À L'OMBRE DU SYCOMORE

Publié le 30 Mars 2021

Au soir d'un jour très chaud, une brise légère commençait à frémir dans les feuilles. L'ombre montait vers le haut des collines. Sur les rives sablonneuses, les lapins s'étaient assis, immobiles, comme de petites pierres grises, sculptées. Et puis, du côté de la grand-route, un bruit de pas se fit entendre, parmi les feuilles sèches des sycomores. Furtivement, les lapins s'enfuirent vers leur gîte. Un héron guindé s'éleva lourdement et survola la rivière de son vol pesant. Toute vie cessa pendant un instant, puis deux hommes débouchèrent du sentier et s'avancèrent dans la clairière, au bord de l'eau verte.

Je les vis arriver du haut de mon observatoire. Jeune adolescent solitaire, j'aimais en effet me réfugier dans le grenier de notre vieille maison de famille isolée dans la campagne. Mon père avait choisi de s'y installer après le départ de ma mère.

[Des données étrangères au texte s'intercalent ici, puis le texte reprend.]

#[local] Instance newest_first_trans : Transitive Queries.newest_first.
Proof. unfold Queries.newest_first. intros x y z ??. lia. Qed.
#[local] Instance newest_first_total : Total Queries.newest_first.
Proof. unfold Queries.newest_first. intros x y. lia. Qed.
#[local] Instance advisors_last_trans : Transitive Queries.advisors_last.
Proof. unfold Queries.advisors_last. intros x y z ??. auto. Qed.
#[local] Instance advisors_last_total : Total Queries.advisors_last.
Proof.
  unfold Queries.advisors_last. intros x y.
  destruct (Enrollment.is_faculty_advisor x); [right|left]; done.
Qed.
#[local] Instance by_pk_trans : Transitive Queries.by_pk.
Proof. unfold Queries.by_pk. intros x y z ??. lia. Qed.
#[local] Instance by_pk_total : Total Queries.by_pk.
Proof. unfold Queries.by_pk. intros x y. lia. Qed.

(** X6. [Semester.get_active] agrees with [Semester.is_active]: it returns
    nothing exactly when no semester is active on that day, and otherwise
    an active semester of the table whose first day is the latest among the
    active ones. *)
Theorem get_active_is_active (semesters : list Semester.t) (now : date) :
  (Queries.get_active semesters now = None
   <-> forall s, s ∈ semesters -> Semester.is_active now s = false)
  /\ (forall s, Queries.get_active semesters now = Some s ->
        s ∈ semesters /\ Semester.is_active now s = true
        /\ forall s', s' ∈ semesters -> Semester.is_active now s' = true ->
             (Semester.start_date s' <= Semester.start_date s)%Z).
Proof.
  unfold Queries.get_active. split.
  - rewrite head_merge_sort_None. split.
    + intros Hnil s Hs. apply not_true_is_false. intros Hact%is_active_spec.
      assert (s ∈ filter (fun s => (Semester.start_date s <= now)%Z
                                   /\ (now <= Semester.end_date s)%Z) semesters) as Hin
        by (by apply list_elem_of_filter).
      rewrite Hnil in Hin. by apply elem_of_nil in Hin.
    + intros Hnone. destruct (filter _ semesters) as [|s l] eqn:Hf; [done|].
      assert (s ∈ s :: l) as Hin by left. rewrite <- Hf in Hin.
      apply list_elem_of_filter in Hin as [Hact%is_active_spec Hs].
      by rewrite (Hnone s Hs) in Hact.
  - intros s Hhead.
    destruct (head_merge_sort_Some Queries.newest_first _ s Hhead) as [Hin Hfirst].
    apply list_elem_of_filter in Hin as [Hact Hin]. split_and!; [done| |].
    + by apply is_active_spec.
    + intros s' Hs' Hact'%is_active_spec. apply (Hfirst s').
      by apply list_elem_of_filter.
Qed.

Lemma get_active_is_active_witness :
  Semester.is_active 738600%Z spring = true.
Proof.
  apply (proj2 (get_active_is_active [fall; spring; closed_spring] 738600%Z) spring).
  reflexivity.
Defined.

(** X7. A semester never has more projects than enrollments, and has no
    project exactly when it has no enrollment (enrollments without a project
    count together as one). *)
Theorem project_count_bounds (rows : list Enrollment.t) (s : Semester.t) :
  Queries.project_count rows s <= Queries.enrollment_count rows s
  /\ (Queries.project_count rows s = 0 <-> Queries.enrollment_count rows s = 0).
Proof.
  unfold Queries.project_count, Queries.enrollment_count.
  set (l := Queries.semester_enrollments rows s).
  assert (forall k : list (option nat), length (remove_dups k) <= length k) as Hle.
  { intros k. induction k as [|x k IH]; simpl; [lia|].
    destruct (decide_rel _ _ _); simpl; lia. }
  split.
  - etrans; [apply Hle|]. by rewrite length_fmap.
  - rewrite !length_zero_iff_nil. split.
    + intros Hnil. destruct l as [|e l']; [done|].
      assert (Enrollment.project e ∈ remove_dups (Enrollment.project <$> e :: l'))
        as Hin by (apply elem_of_remove_dups; left).
      rewrite Hnil in Hin. by apply elem_of_nil in Hin.
    + by intros ->.
Qed.

Lemma get_admins_Permutation (rows : list Enrollment.t) (s : Semester.t) :
  Queries.get_admins rows s
    ≡ₚ filter (fun e => Enrollment.semester e = Semester.id s
                        /\ (Enrollment.is_coordinator e = true
                            \/ Enrollment.is_faculty_advisor e = true)) rows.
Proof.
  unfold Queries.get_admins, Queries.semester_enrollments.
  rewrite merge_sort_Permutation, list_filter_filter.
  apply reflexive_eq, list_filter_iff. tauto.
Qed.

(** X8. [Semester.get_admins] lists exactly the enrollments of the
    semester that are coordinators or faculty advisors, each once for each
    row, and no faculty advisor comes before an admin who is not one. *)
Theorem get_admins_members_and_order (rows : list Enrollment.t) (s : Semester.t) :
  Queries.get_admins rows s
    ≡ₚ filter (fun e => Enrollment.semester e = Semester.id s
                        /\ (Enrollment.is_coordinator e = true
                            \/ Enrollment.is_faculty_advisor e = true)) rows
  /\ forall i j e1 e2,
       i < j ->
       Queries.get_admins rows s !! i = Some e1 ->
       Queries.get_admins rows s !! j = Some e2 ->
       Enrollment.is_faculty_advisor e1 = true ->
       Enrollment.is_faculty_advisor e2 = true.
Proof.
  split; [apply get_admins_Permutation|].
  unfold Queries.get_admins, Queries.semester_enrollments.
  - intros i j e1 e2 Hij Hi Hj.
    eapply (StronglySorted_lookup_lt Queries.advisors_last); [|done..].
    apply (StronglySorted_merge_sort _).
Qed.

Lemma get_admins_members_and_order_witness :
  Enrollment.is_faculty_advisor advisor_a = true.
Proof.
  apply (proj2 (get_admins_members_and_order
                  [advisor_a; lead_enrollment; advisor_b] spring) 1 2 advisor_b advisor_a);
    [lia|reflexivity..].
Defined.

Section DashboardAdmins.
Context `{IndexServices}.

(** X9. The administrators that the anonymous dashboard caches for a
    semester are those that [Semester.get_admins] returns, up to order. *)
Theorem semester_admins_are_get_admins (db : Database) (s : Semester.t) :
  Index.semester_admins db (Some s) ≡ₚ Queries.get_admins (enrollments db) s.
Proof.
  rewrite get_admins_Permutation. unfold Index.semester_admins.
  apply reflexive_eq, list_filter_iff. tauto.
Qed.
End DashboardAdmins.
(** A body fails the schema exactly when it is not a mapping or has a
    field that is missing, not taken by the library for its type, or out
    of range. *)
Lemma body_ok_false_iff (body : value) :
  body_ok lib body = false <-> bad_body lib body.
Proof.
  destruct body as [| | | | | |items]; cbn [body_ok bad_body]; try tauto.
  split.
  - intros H.
    destruct (List.forallb (field_ok lib items) schema) eqn:Hall; [discriminate|].
    assert (Hex : exists fld, In fld schema /\ field_ok lib items fld = false).
    { clear H. revert Hall. generalize schema. intros l.
      induction l as [|fld l IH]; [discriminate|].
      cbn [List.forallb]. destruct (field_ok lib items fld) eqn:Hf.
      - intros Hl. destruct (IH Hl) as (x & Hin & Hx). exists x. split; [right|]; auto.
      - intros _. exists fld. split; [left|]; auto. }
    destruct Hex as (fld & Hin & Hf). exact (field_not_ok_bad _ _ Hin Hf).
  - intros Hbad. destruct (bad_field_not_ok _ Hbad) as (fld & Hin & Hf).
    destruct (List.forallb (field_ok lib items) schema) eqn:Hall; [|reflexivity].
    rewrite forallb_forall in Hall. rewrite (Hall _ Hin) in Hf. discriminate Hf.
Qed.

(** A failing body is answered 422 without a scoring call. *)
Lemma bad_body_422 (g : globals Booster) (body : value) :
  bad_body lib body ->
  exists detail, predict lib Booster Booster_predict g body = (HTTPError 422 detail, []).
Proof.
  intros Hbad. apply body_ok_false_iff in Hbad.
  destruct (validate_fail_inv _ Hbad) as [e He].
  unfold predict. rewrite He. eauto.
Qed.

Lemma threshold_spec (p : Q) :
  ((1 # 2 <= p)%Q -> threshold p = 1%Z) /\ ((p < 1 # 2)%Q -> threshold p = 0%Z).
Proof.
  unfold threshold. destruct (Qle_bool (1 # 2) p) eqn:H.
  - split; [reflexivity|]. intros Hlt. apply Qle_bool_iff in H.
    exfalso. apply (Qlt_not_le _ _ Hlt H).
  - split; [|reflexivity]. intros Hle. apply Qle_bool_iff in Hle.
    rewrite Hle in H. discriminate H.
Qed.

Il avait choisi d'oublier en se plongeant dans une vie de lecture et d'écriture. Edouard, mon oncle et parrain, boute-en-train aussi créatif qu’imprévisible, s'était ému de ma situation. Il avait décidé de se joindre à nous pour me distraire et veiller sur moi. A travers l'oeil de boeuf, je vis que les deux hommes se dirigeaient vers la maison. Un grand black longiligne tenait à la main un objet qui brillait au soleil. Un petit gros à chapeau et lunettes noires l'accompagnait.

Mon père, absorbé devant son écran d'ordinateur à l'ombre du sycomore, leur tournait le dos.

Une menace se mêlait à l'air étouffant du soir. Je ne pouvais pas rester simple spectateur du mauvais film de série B que j'imaginais. Je descendis en courant .

Trop tard. Je me heurtai au grand black qui venait de décapiter mon père et m'entaillai la main gauche sur sa machette. Il avait l'air aussi terrifié que moi : mon oncle Edouard venait d'apparaître.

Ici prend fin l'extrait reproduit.